Ce mardi, la revue OnCuba a reçu à son siège de La Havane le journaliste colombien Ernesto Londoño, membre de l’équipe éditoriale du New York Times, un des journaux les plus influents aux Etats-Unis.

Pendant presque 3 heures, Londoño a dialogué, posé des questions et répondu à nos inquiétudes. Le même jeune derrière les 6 éditoriaux qu’a publié récemment le journal nord-américain sur les relations Cuba-Etats-Unis pendant 6 semaines consécutives, continuera à développer ce thème, cette fois avec un travail d’investigation qu’il réalise en passant 15 jours sur l’île.

Une période importante pour l’amélioration des relations entre les Etats Unis et Cuba ...

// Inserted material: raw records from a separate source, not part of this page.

(* ===== verification/ActorTcpPool.v ===== *)
(** * TCP connections as the actors of a pool

    [TcpConnection] as the root actor of a layout. It keeps the promises that
    [PoolRuntime] asks of its actors, as [PopolScheduler] does of its
    scheduler, so the theorems on pools hold for pools of TCP connections. *)

From S2P Require Import Prelude StdLib Resource Channel ActorReactor ActorSpec ActorPool ActorSched ActorOnce ActorToy Net Sockets Frame ActorTcp ActorTcpSpec.

#[local] Open Scope nat_scope.

Section tcp.
Context {L C : Type} `{Countable L} `{CH : Channel} `{VD : VecDequeLayout}.
Context `{NC : !NetConnection C} `{CL : !ConnectionLaws C} `{ST : !StdTcp C}.

(** A layout whose root actor is [TcpConnection]. *)
Definition tcp_layout : Layout := {|
  PoolId := L;
  ActorContext := TcpAction C SocketAddr;
  ActorId := Z;
  ActorCmd := list byte;
  ActorErr := io_error;
|}.
#[local] Existing Instance tcp_layout.
Abbreviation Conn := (TcpConnection (C := C)).

(** A method of the connection, next to the channels. *)
Definition on_conn {A} (m : prog Conn io_error A) : prog (Conn * Store) io_error A :=
  zoom fst (λ t s, (t, s.2)) m.

(** The fuel of a command covers its bytes and the interruptions to come. *)
#[export] Instance tcp_actor : Actor Conn := {|
  actor_with ctx c := of_result (tcp_with ctx c) : prog Store ActorErr Conn;
  actor_id := tcp_id : Conn → ActorId;
  io_ready ev := on_conn (tcp_io_ready ev);
  handle_cmd data := λ s, on_conn (tcp_handle_cmd (length data + patience (stream s.1)) data) s;
  handle_err e := on_conn (tcp_handle_err e);
|}.

(** ** Every method returns and keeps the descriptor *)

Definition keeps_fd (t t' : Conn) : Prop := tcp_id t' = tcp_id t.

Lemma tcp_flush_fd t : wp tcp_flush (λ _, keeps_fd t) t.
Proof.
  apply wp_zoom. eapply wp_mono; [apply conn_flush_law|]. by intros r c' (_ & _ & ? & _).
Qed.

(** A read reports no more bytes than the buffer holds. *)
Lemma read_stream_fd t :
  wp read_stream (λ r t', keeps_fd t t' ∧ ∀ n, r = Ok n → n ≤ length (read_buf t')) t.
Proof.
  unfold read_stream. wp_steps. apply wp_zoom. eapply wp_mono; [apply conn_read_law|].
  intros [bs|e] c' (_ & Hfd & _ & _); simpl; [wp_steps|by split].
  split; [done|]. intros n [= <-]. rewrite length_app. lia.
Qed.

Lemma tcp_io_ready_fd ev t : wp (tcp_io_ready ev) (λ _, keeps_fd t) t.
Proof.
  unfold tcp_io_ready.
  assert (wp (if IoEv.is_readable ev then tcp_flush else mret tt) (λ _, keeps_fd t) t) as Hf.
  { destruct (IoEv.is_readable ev); [apply tcp_flush_fd|by apply wp_ret]. }
  apply wp_bind. eapply wp_mono; [exact Hf|]. intros [[]|e] t1 H1; [|done].
  destruct (IoEv.is_writable ev); [|by apply wp_ret].
  apply wp_bind. eapply wp_mono; [apply read_stream_fd|]. unfold keeps_fd in *.
  intros [len|e] t2 [H2 Hlen]; [|congruence]. specialize (Hlen len eq_refl). wp_steps.
  rewrite decide_False by lia. wp_steps. change (tcp_id t2 = tcp_id t). congruence.
Qed.

Lemma tcp_handle_cmd_fd data t :
  wp (tcp_handle_cmd (length data + patience (stream t)) data) (λ _, keeps_fd t) t.
Proof.
  unfold wp, tcp_handle_cmd, tcp_write, on_stream. rewrite write_all_zoom by (by try intros []).
  eapply (wp_zoom stream set_stream), wp_mono; [by apply write_all_ok|].
  by intros r c' (_ & ? & _).
Qed.

Lemma on_conn_wp {A} `{CLs : !ChannelLaws} h (m : prog Conn io_error A) (t : Conn) (s : Store) :
  wp m (λ _, keeps_fd t) t →
  wp (on_conn m) (λ _ s', actor_id s'.1 = actor_id t ∧ calm h s s'.2) (t, s).
Proof. intros Hm. apply wp_zoom. eapply wp_mono; [exact Hm|]. by intros r t' Hfd. Qed.

(** [TcpConnection] keeps the promises of an actor, in every pool. *)
#[export] Instance tcp_actor_laws `{CLs : !ChannelLaws} h : ActorLaws Conn h.
Proof.
  split; intros; simpl.
  - by apply wp_of_result.
  - apply on_conn_wp, tcp_io_ready_fd.
  - apply (on_conn_wp h (tcp_handle_cmd (length cmd + patience (stream a)) cmd)), tcp_handle_cmd_fd.
  - by apply on_conn_wp, wp_throw.
Qed.
(** ** A pool of connections *)

Context {Hd : Type} `{HH : !ErrHandler Hd} `{HL : !ErrHandlerLaws Hd}.
Context `{RI : !RawIds} `{KP : !KeyedPopol (ActorId (Layout := tcp_layout))} `{KL : !KeyedPopolLaws ActorId}.

End tcp.

(** ** A run *)

Module ToyTcpPool.
#[export] Existing Instance ListChannel.lib.
#[export] Existing Instance ListChannel.laws.
#[export] Existing Instance ToyFrame.bytewise.
#[export] Existing Instance script_tcp.

#[export] Instance layout : Layout := tcp_layout (L := nat) (C := Script.t).
#[export] Instance handler : ErrHandler nat := λ _ n, Ret (S n).
#[export] Instance handler_laws : ErrHandlerLaws nat.
Proof. intros e n. by exists (S n). Qed.
#[export] Instance raw_ids : RawIds := {
  err_from_io e := e;
  as_raw z := z;
  from_raw z := z;
}.

(** Every source is reported as readable and writable. *)
#[export] Instance popol : KeyedPopol (ActorId (Layout := layout)) := {
  kp_poll := gset Z;
  kp_new := ∅;
  kp_get k p := bool_decide (k ∈ p);
  kp_register k _ _ p := {[k]} ∪ p;
  kp_unregister k p := p ∖ {[k]};
  kp_wait_timeout _ p := (Ok (bool_decide (p = ∅)), p);
  kp_events p := map (λ k, (k, 5%Z)) (elements p);
  kp_is_readable ev := Z.testbit ev 0;
  kp_is_writable ev := Z.testbit ev 2;
  kp_ALL := 5;
}.
#[export] Instance popol_laws : KeyedPopolLaws (ActorId (Layout := layout)).
Proof.
  refine {| kp_keys := λ p : @kp_poll _ popol, p |}; simpl; try done.
  intros p. apply Forall_map, list.Forall_forall. intros k. apply elem_of_elements.
Defined.

(** The pool is told to connect, to send two bytes, and to send to nobody. *)
Definition messages : list (ControlEvent (TcpAction Script.t Z) Z (list byte)) :=
  [ActorReactor.Connect connect9; Send 3%Z [Byte.x01; Byte.x02]; Send 4%Z [Byte.x03]].
Definition store0 : Store :=
  {| fresh := 1;
     cell := λ _, {| ListChannel.items := messages; ListChannel.receiver := true;
                     ListChannel.sender := true |} |}.
End ToyTcpPool.

Section witness.
Import ToyTcpPool.


(** In the run the connection sends the bytes of its command, and the events
    of the second iteration bring it nothing. *)
Example tcp_pool_run :
  match pool_run (A := TcpConnection (C := Script.t)) (Sch := PopolScheduler) (Hd := nat) 9
      controller_new [0%Z; 1%Z] (pool_new 7 popol_new 0 0 store0 unbounded) with
  | Ret (_, p') => match actors p' !! 3%Z with
                   | Some t => Some (conn_out (stream t), conn_in (stream t), queue t)
                   | None => None
                   end
  | _ => None
  end = Some ([Byte.x01; Byte.x02], [Byte.x41; Byte.x42], []).
Proof. by vm_compute. Qed.
End witness.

Londoño a posé des questions sur les réformes économiques et la façon dont il est possible de soutenir le même projet de système socialiste avec les changements qui s’opèrent dans le pays, sur l’idéal du journalisme à Cuba et sur la liberté d’expression, parmi beaucoup d’autres choses. Pour notre part, la curiosité n’a pu éviter que nous, des éditeurs, des commerçants et des reporters, nous réunissions pour une espèce d’interview collective.

Pourquoi Londoño traite-t-il le thème de Cuba ?

"Quelqu’un a écrit un article effarant dans Marti Noticias et le premier commentaire disait que "Londoño a étudié à Miami et certainement, une Cubaine a pris son coeur". Moi, Cuba m’a intéressée depuis que j’ai été étudiant à l’université. Evidemment, j’ai eu des contacts avec l’exil cubain, j’ai fait mon stage au Nuevo Herald, j’ai un peu écrit dans le Miami Herald, j’étais à Miami à l’époque de l’affaire Elian Gonzalez... Et disons que j’ai toujours eu cet intérêt intellectuel pour son passé et son avenir.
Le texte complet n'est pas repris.